**Excerpted data**:
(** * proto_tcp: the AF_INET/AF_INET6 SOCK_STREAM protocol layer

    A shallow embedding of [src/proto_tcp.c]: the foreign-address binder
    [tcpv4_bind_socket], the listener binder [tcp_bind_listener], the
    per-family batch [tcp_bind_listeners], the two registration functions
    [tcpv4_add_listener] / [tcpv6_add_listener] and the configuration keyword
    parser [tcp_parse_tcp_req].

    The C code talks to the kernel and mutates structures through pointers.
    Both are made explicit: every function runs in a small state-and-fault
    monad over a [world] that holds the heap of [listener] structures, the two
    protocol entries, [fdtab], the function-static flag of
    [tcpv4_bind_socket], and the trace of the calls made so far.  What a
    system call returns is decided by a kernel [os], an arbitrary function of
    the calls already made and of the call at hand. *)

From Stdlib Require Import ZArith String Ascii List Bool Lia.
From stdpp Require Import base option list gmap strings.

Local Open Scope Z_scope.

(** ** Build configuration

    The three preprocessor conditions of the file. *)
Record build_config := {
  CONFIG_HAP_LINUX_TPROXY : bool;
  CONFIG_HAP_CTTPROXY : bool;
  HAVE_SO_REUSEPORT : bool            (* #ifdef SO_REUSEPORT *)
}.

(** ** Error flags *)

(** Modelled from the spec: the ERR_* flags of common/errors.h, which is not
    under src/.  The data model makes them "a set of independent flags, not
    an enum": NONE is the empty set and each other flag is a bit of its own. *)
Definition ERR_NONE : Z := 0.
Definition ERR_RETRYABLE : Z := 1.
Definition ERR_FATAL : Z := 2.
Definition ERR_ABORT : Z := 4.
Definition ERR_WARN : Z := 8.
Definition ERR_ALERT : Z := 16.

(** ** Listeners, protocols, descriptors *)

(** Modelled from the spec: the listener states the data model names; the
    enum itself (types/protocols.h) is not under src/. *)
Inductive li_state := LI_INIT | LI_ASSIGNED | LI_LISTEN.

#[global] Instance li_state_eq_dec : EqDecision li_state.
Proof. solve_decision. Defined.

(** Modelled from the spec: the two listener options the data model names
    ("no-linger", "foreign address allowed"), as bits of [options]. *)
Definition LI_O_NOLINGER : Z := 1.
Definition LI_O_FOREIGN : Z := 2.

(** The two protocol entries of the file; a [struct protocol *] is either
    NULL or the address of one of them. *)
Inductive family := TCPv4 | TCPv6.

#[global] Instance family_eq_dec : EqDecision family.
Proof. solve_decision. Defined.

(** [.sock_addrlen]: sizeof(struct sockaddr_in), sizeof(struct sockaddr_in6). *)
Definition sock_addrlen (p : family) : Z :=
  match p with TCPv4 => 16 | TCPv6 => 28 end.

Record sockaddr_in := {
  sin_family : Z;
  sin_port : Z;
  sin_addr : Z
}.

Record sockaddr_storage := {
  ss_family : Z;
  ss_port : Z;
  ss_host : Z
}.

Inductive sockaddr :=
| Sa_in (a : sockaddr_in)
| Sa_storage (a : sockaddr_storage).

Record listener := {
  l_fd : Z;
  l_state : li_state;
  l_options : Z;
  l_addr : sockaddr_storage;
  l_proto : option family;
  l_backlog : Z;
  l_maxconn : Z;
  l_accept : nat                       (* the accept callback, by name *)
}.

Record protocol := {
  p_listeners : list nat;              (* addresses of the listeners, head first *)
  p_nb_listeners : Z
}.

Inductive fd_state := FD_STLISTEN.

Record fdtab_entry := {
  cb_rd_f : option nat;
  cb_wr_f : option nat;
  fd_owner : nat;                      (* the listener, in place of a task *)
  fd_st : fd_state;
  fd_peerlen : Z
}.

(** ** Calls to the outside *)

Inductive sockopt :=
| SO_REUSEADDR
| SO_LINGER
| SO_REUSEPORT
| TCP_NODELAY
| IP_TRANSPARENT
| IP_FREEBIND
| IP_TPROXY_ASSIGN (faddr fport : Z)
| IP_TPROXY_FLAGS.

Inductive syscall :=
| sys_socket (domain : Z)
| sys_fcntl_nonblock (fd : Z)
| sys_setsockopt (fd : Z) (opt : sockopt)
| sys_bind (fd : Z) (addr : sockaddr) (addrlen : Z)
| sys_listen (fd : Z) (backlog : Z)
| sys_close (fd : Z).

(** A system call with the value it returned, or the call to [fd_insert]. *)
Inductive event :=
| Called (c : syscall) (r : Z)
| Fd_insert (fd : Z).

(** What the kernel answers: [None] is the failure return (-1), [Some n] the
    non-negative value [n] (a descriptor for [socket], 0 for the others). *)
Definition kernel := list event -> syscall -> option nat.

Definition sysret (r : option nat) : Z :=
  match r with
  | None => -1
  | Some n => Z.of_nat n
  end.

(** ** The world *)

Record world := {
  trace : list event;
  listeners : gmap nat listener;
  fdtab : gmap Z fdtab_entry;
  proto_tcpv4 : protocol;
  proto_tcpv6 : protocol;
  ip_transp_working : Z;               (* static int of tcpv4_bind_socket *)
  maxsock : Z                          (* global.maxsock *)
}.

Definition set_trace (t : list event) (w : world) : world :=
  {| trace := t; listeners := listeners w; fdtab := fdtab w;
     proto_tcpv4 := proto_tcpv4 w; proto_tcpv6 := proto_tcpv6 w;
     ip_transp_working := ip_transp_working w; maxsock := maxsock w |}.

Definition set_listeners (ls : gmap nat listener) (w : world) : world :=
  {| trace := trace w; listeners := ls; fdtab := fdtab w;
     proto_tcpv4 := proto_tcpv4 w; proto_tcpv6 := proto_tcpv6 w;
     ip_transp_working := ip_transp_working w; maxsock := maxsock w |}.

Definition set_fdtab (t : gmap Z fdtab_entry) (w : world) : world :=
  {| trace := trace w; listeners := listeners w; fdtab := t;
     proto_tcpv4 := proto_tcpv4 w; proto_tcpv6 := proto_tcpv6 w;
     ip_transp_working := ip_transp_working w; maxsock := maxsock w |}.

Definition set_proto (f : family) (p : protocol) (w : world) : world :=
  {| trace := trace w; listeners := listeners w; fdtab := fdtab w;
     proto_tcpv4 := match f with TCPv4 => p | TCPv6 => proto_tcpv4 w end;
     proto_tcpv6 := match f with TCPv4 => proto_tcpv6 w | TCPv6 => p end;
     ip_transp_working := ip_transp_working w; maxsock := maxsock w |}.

...

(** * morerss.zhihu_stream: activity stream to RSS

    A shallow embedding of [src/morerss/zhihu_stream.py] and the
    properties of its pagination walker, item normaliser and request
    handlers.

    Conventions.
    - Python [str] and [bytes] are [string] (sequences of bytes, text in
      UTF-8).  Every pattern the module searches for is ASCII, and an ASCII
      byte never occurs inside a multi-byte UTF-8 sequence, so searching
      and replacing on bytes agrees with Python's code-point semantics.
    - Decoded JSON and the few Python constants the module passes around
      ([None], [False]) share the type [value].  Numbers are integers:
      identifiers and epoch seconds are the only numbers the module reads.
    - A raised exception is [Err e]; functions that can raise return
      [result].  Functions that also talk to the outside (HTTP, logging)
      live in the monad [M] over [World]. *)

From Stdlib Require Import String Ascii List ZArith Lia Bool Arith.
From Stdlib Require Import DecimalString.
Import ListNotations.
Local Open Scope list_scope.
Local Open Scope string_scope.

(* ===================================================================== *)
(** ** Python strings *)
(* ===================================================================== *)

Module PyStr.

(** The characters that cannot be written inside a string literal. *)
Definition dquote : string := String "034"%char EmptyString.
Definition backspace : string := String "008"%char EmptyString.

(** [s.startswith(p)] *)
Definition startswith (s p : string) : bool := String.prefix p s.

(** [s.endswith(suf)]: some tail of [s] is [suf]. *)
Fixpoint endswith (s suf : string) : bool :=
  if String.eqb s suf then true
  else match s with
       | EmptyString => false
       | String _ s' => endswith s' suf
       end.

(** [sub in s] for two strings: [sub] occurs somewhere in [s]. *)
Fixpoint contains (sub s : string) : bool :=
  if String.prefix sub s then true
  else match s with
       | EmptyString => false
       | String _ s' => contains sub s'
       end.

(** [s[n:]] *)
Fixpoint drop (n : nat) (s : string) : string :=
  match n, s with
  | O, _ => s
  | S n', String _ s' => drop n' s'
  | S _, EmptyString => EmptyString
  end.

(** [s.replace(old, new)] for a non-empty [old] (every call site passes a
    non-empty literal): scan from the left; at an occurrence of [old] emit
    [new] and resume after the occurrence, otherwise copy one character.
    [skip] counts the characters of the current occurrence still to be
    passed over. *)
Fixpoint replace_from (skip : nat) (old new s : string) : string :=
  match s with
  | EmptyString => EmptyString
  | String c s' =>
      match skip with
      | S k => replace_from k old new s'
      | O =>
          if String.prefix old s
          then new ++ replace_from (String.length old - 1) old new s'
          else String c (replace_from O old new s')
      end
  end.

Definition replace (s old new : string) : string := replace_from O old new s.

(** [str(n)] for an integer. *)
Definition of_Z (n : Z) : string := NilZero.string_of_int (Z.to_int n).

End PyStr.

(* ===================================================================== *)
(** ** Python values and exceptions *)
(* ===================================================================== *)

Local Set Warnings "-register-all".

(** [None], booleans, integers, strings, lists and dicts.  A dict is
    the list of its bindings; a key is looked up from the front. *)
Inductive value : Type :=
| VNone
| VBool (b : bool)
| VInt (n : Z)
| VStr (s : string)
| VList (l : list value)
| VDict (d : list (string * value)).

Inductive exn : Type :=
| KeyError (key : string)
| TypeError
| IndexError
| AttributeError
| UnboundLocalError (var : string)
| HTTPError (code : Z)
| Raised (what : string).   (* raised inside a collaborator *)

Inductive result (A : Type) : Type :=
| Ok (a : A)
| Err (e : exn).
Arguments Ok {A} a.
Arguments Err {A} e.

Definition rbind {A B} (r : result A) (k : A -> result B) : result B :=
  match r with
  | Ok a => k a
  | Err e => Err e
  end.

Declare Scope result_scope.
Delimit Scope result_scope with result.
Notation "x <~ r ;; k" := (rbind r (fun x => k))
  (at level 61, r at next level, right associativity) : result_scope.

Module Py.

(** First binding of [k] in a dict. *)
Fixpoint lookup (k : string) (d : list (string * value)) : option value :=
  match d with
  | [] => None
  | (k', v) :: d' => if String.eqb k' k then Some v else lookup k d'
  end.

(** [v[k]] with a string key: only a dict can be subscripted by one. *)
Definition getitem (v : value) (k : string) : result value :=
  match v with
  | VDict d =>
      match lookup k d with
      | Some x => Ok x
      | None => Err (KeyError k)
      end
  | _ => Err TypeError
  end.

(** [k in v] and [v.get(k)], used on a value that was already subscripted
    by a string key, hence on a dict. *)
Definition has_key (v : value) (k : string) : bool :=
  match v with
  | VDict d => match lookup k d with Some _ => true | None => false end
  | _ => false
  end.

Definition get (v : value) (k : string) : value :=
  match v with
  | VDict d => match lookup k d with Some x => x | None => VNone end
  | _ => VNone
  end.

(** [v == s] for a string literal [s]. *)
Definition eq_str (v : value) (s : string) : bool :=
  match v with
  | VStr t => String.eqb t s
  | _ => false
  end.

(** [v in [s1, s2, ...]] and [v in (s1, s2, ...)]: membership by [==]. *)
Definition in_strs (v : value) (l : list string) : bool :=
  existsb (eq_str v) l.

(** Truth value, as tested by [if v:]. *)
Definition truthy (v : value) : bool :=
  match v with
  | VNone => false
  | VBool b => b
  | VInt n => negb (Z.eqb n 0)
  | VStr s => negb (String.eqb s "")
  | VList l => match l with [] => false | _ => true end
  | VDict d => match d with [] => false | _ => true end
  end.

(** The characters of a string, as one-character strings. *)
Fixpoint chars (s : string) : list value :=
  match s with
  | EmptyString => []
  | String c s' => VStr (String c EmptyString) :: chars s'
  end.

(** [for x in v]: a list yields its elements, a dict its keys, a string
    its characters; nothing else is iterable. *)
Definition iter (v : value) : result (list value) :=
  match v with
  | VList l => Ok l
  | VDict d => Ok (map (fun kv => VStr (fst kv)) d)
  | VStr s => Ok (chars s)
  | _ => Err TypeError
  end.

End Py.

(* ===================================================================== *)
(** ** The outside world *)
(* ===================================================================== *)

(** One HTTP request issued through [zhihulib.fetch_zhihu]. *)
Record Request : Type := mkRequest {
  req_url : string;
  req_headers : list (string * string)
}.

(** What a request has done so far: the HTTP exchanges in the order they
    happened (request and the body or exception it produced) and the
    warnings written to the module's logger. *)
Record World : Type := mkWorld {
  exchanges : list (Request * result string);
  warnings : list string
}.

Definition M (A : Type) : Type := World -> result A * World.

* * *

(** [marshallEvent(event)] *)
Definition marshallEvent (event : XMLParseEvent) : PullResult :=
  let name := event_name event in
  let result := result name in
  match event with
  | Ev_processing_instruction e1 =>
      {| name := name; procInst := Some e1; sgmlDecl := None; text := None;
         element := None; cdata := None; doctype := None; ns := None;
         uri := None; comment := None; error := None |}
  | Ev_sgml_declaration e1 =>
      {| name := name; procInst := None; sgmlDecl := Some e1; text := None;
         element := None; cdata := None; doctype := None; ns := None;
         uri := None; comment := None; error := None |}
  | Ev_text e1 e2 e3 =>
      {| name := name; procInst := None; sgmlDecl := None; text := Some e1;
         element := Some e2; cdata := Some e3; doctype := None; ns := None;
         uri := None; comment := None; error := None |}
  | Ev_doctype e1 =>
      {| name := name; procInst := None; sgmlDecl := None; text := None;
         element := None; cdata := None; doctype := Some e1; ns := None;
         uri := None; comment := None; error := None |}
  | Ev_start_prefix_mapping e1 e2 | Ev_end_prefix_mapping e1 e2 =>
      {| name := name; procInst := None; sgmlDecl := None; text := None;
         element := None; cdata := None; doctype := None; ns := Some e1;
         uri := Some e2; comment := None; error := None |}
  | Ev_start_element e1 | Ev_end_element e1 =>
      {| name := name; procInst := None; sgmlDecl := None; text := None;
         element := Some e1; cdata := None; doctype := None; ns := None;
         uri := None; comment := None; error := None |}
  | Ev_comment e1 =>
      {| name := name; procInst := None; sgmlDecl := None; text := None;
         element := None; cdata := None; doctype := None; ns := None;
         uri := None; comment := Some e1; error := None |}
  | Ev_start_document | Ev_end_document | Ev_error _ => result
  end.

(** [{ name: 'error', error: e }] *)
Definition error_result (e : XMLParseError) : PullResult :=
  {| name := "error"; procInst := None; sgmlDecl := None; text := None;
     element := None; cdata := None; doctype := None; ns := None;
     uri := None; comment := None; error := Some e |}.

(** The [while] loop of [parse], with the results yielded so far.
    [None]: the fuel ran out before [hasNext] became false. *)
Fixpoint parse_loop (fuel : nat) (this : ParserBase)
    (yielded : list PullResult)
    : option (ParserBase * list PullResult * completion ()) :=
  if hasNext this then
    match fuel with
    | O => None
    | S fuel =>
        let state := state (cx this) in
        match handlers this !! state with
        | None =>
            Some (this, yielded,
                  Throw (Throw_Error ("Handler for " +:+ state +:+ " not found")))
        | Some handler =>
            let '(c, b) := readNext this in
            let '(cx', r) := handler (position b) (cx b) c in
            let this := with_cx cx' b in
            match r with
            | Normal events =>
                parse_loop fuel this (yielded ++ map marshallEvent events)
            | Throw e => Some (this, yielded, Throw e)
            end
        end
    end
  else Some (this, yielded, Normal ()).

**Problem to solve**: Check each line of the data above, and please copy the ones in which the string "Open" occurs.

**Exercise response**:
Local Open Scope Z_scope.
Local Open Scope list_scope.
Local Open Scope string_scope.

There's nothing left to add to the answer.